Scalawags and Scoundrels
The frontier brought good people looking for a fresh start, to seek their fortune or looking for fresh fertile (and cheap) farmland. There were also a few folks who came because there was no established law and order. Some of these were always looking for ways to make a quick easy buck as we shall see in this series on Scalawags and Scoundrels.

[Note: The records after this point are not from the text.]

(* ===== verification/StackTheorems.v ===== *)
(** Kernel stacks never halt the kernel: mapping a stack and releasing one are
    transactions. *)

From S2P Require Import Prelude Pmm PmmProofs PmmRefine ObjectStorage Kernel.
From S2P Require Import Objects Frames Thread Scheduler Vmm VmmWf.
From S2P Require Import VmmEdit VmmOps VmmMap VmmCalls VmmUnmap.
From S2P Require Import VmmLife VmmShare VmmMachine Space SpaceWf SpaceOps.
From S2P Require Import PmmInit UserMemory Stacks VmmTheorems SpaceTheorems ElfMap.

Open Scope jcos_scope.

Local Notation K := (page_map g_kernel_space).
Local Notation vm s := (y_vmm (r_system s)).

(** * The invariant *)

(** A page of the slots of the arena. *)
Definition arena_page (va : Z) : Prop :=
  KERNEL_STACK_ARENA_BASE <= va < KERNEL_STACK_ARENA_BASE + KERNEL_STACK_TOTAL_SLOTS * KERNEL_STACK_SLOT_SIZE /\ va mod 4096 = 0.

(** Once the arena is ready every slot has its page tables, so that no table is
    allocated when a stack is mapped. *)
Record arena_wf (s : Arena) : Prop := {
  aw_wf : spaces_wf (r_system s);
  aw_direct : v_use_phys_map (vm s) = true;
  aw_space : r_ready s = true -> r_space s = g_kernel_space;
  aw_modes : r_ready s = true -> v_nx_enabled (vm s) = true /\ profile_supported (vm s) = true;
  aw_tables : r_ready s = true -> forall va, arena_page va -> has_tables (vm s) K va }.

(** A change of kernel pages: tables and frames stay. *)
Record kernel_step (s s' : Arena) : Prop := {
  kt_tables : tables_step (r_system s) (r_system s');
  kt_space : r_space s' = r_space s;
  kt_ready : r_ready s' = r_ready s;
  kt_stay : stay (vm s) (vm s') }.

Lemma kernel_step_refl s : spaces_wf (r_system s) -> kernel_step s s.
Proof. intros W. split; [by apply tables_refl|done|done|apply stay_refl]. Qed.

Lemma kernel_step_trans s1 s2 s3 : kernel_step s1 s2 -> kernel_step s2 s3 -> kernel_step s1 s3.
Proof.
  intros [A1 A2 A3 A4] [B1 B2 B3 B4]. split; [by eapply tables_trans|congruence|congruence|by eapply stay_trans].
Qed.

Lemma kernel_step_wf s s' : arena_wf s -> kernel_step s s' -> arena_wf s'.
Proof.
  intros [A1 A2 A3 A4 A5] [B1 B2 B3 B4]. destruct (ts_modes _ _ B1) as (M1 & M2 & M3 & _). split; rewrite ?B2, ?B3, ?M1, ?M2, ?M3; try done; [apply B1|].
  intros Hr va Hva. destruct (A5 Hr va Hva) as [f Hf]. exists f. by apply B4.
Qed.

(** Nothing but pages of the kernel space in a range changes. *)
Definition same_except (s s' : Arena) (first last : Z) : Prop :=
  forall m va, page va -> map_owns_pml4_index (vm s) m (pml4_index va) = true -> map_live (vm s) m ->
    ~ (m = K /\ first <= va < last) -> vmm_query_page (vm s') m va = vmm_query_page (vm s) m va.

Lemma same_except_refl s first last : same_except s s first last.
Proof. done. Qed.

Lemma same_except_trans s1 s2 s3 first last :
  v_maps (vm s2) = v_maps (vm s1) -> same_except s1 s2 first last -> same_except s2 s3 first last -> same_except s1 s3 first last.
Proof.
  intros Em H1 H2 m va Hp Ho Hl Hno. rewrite (H2 m va); [by apply H1|done|by rewrite (aside_owns (vm s1))|by apply (aside_live (vm s1))|done].
Qed.

(** * The kernel map *)

Lemma kernel_live y : spaces_wf y -> g_kernel_space ∈ spaces y /\ map_live (y_vmm y) K.
Proof. intros W. destruct (sp_ready y W) as [_ H]. split; [done|]. by apply (mp_live _ _ (sp_maps y W)). Qed.

Lemma kernel_owns y va : spaces_wf y -> map_owns_pml4_index (y_vmm y) K (pml4_index va) = true.
Proof. intros W. rewrite (mp_owns _ _ (sp_maps y W)); [done|by apply kernel_live|apply index_mask]. Qed.
(* ===== verification/ThreadLifeTheorems.v ===== *)
(** Construction and destruction of threads conserve the frames of kernel stacks
    and never halt the kernel. *)

From S2P Require Import Prelude Pmm PmmProofs PmmRefine ObjectStorage Kernel.
From S2P Require Import Objects Frames Thread Scheduler ExitQueue Process.
From S2P Require Import ProcessThreads Vmm VmmWf VmmEdit VmmOps VmmMap.
From S2P Require Import VmmCalls VmmUnmap VmmLife VmmShare VmmMachine Space.
From S2P Require Import SpaceWf SpaceOps PmmInit UserMemory Stacks StackTheorems.
From S2P Require Import VmmTheorems SpaceTheorems ThreadLife.

Open Scope jcos_scope.

Local Notation K := (page_map g_kernel_space).
Local Notation vm a := (y_vmm (r_system a)).
Local Notation kn s := (kern (j_arena s)).
Local Notation storage s := (tm_storage (k_thr (kern (j_arena s)))).

(** * The kernel objects beside the tables *)

Lemma kern_wf a k : arena_wf a -> k_spc k = k_spc (kern a) -> k_spaces k = k_spaces (kern a) -> arena_wf (set_kern k a).
Proof.
  intros [[S1 S2 S3 S4 S5 S6 S7 S8 S9 S10] A2 A3 A4 A5] E1 E2. destruct a as [[k0 v c d] sp rd]. destruct k, k0. cbn in E1, E2. subst. by split; [split|..].
Qed.

Lemma arena_data_wf a d : arena_wf a -> arena_wf (a <| r_system := (r_system a) <| y_data := d |> |>).
Proof. intros [[S1 S2 S3 S4 S5 S6 S7 S8 S9 S10] A2 A3 A4 A5]. by split; [split|..]. Qed.

(** A stack depends on the translations of its pages only. *)
Lemma valid_stack_same a a' physical base :
  r_ready a' = r_ready a -> (forall j, -1 <= j <= 4 -> vmm_query_page (vm a') K (base + j * 4096) = vmm_query_page (vm a) K (base + j * 4096)) ->
  valid_stack a physical base -> valid_stack a' physical base.
Proof.
  intros Hr Hq [V1 V2 V3 [V4 V5] V6]. split; [congruence|done|done|by rewrite !Hq by lia|]. intros j Hj. rewrite Hq by lia. by apply V6.
Qed.

(** Pages of different slots are apart. *)
Lemma other_slot a a' base base' j :
  spaces_wf (r_system a) -> kernel_stack_base_valid base = true -> kernel_stack_base_valid base' = true -> base <> base' ->
  same_except a a' base (base + 16384) -> -1 <= j <= 4 -> vmm_query_page (vm a') K (base' + j * 4096) = vmm_query_page (vm a) K (base' + j * 4096).
Proof.
  intros W Hb Hb' Hne Hs Hj. destruct (base_valid_spec base' Hb') as [_ Hp]. destruct (arena_page_ok _ (Hp j Hj)) as [Hu Hok].
  apply (Hs K); [by apply page_ok_page|by apply kernel_owns|by apply kernel_live|]. intros [_ Hx]. revert Hb Hb'. unfold kernel_stack_base_valid.
  intros H1 H2. repeat if_case_in H1; try done. repeat if_case_in H2; try done. bool_prop.
  change KERNEL_STACK_SLOT_SIZE with 24576 in *. change KERNEL_STACK_ARENA_BASE with 549739036672 in *. unfold VM_PAGE_SIZE in *.
  Z.to_euclidean_division_equations; lia.
Qed.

Scoundrel Isaac Richardson was perhaps the earliest white settler in this area. The British and allied hostile Indians during the War of 1812 drove any white settlers in the Maumee River Valley out of the area and new settlers were slow to return. Isaac, however, is reported have been in this area by the spring of 1814. Why he came here is unknown but by 1816 he built a double log cabin on the Fort Defiance to Fort Detroit road along the Maumee River opposite the Roche de Boeuf rock as a tavern and trading post. It is reported that besides entertaining travelers on the road, he sold whiskey to the Indians, made a business of catching fugitive slaves for the bounty money and cheated anyone he thought he could. He prospered as more settlers moved into the area in spite of his known character flaws. These “character flaws” finally led to his downfall. In July of 1830 a simple half-breed named George Porter who worked as handyman for Isaac became so enraged at being constantly cheated that he shot him in the head on the porch of the tavern. Porter was hanged for his crime at Perrysburg, the Wood County seat at that time, in spite of much public sympathy for him. Isaac’s widow Jane Richardson then became the first woman to own property in this area, River tract 39, which she sold and had a house built in town. This house on River Road stands and is included in the WHS walking tour as the “Jane Richardson House.”
Note: Some of the information for this article is taken from Midge Campbell’s book “Watervillore.”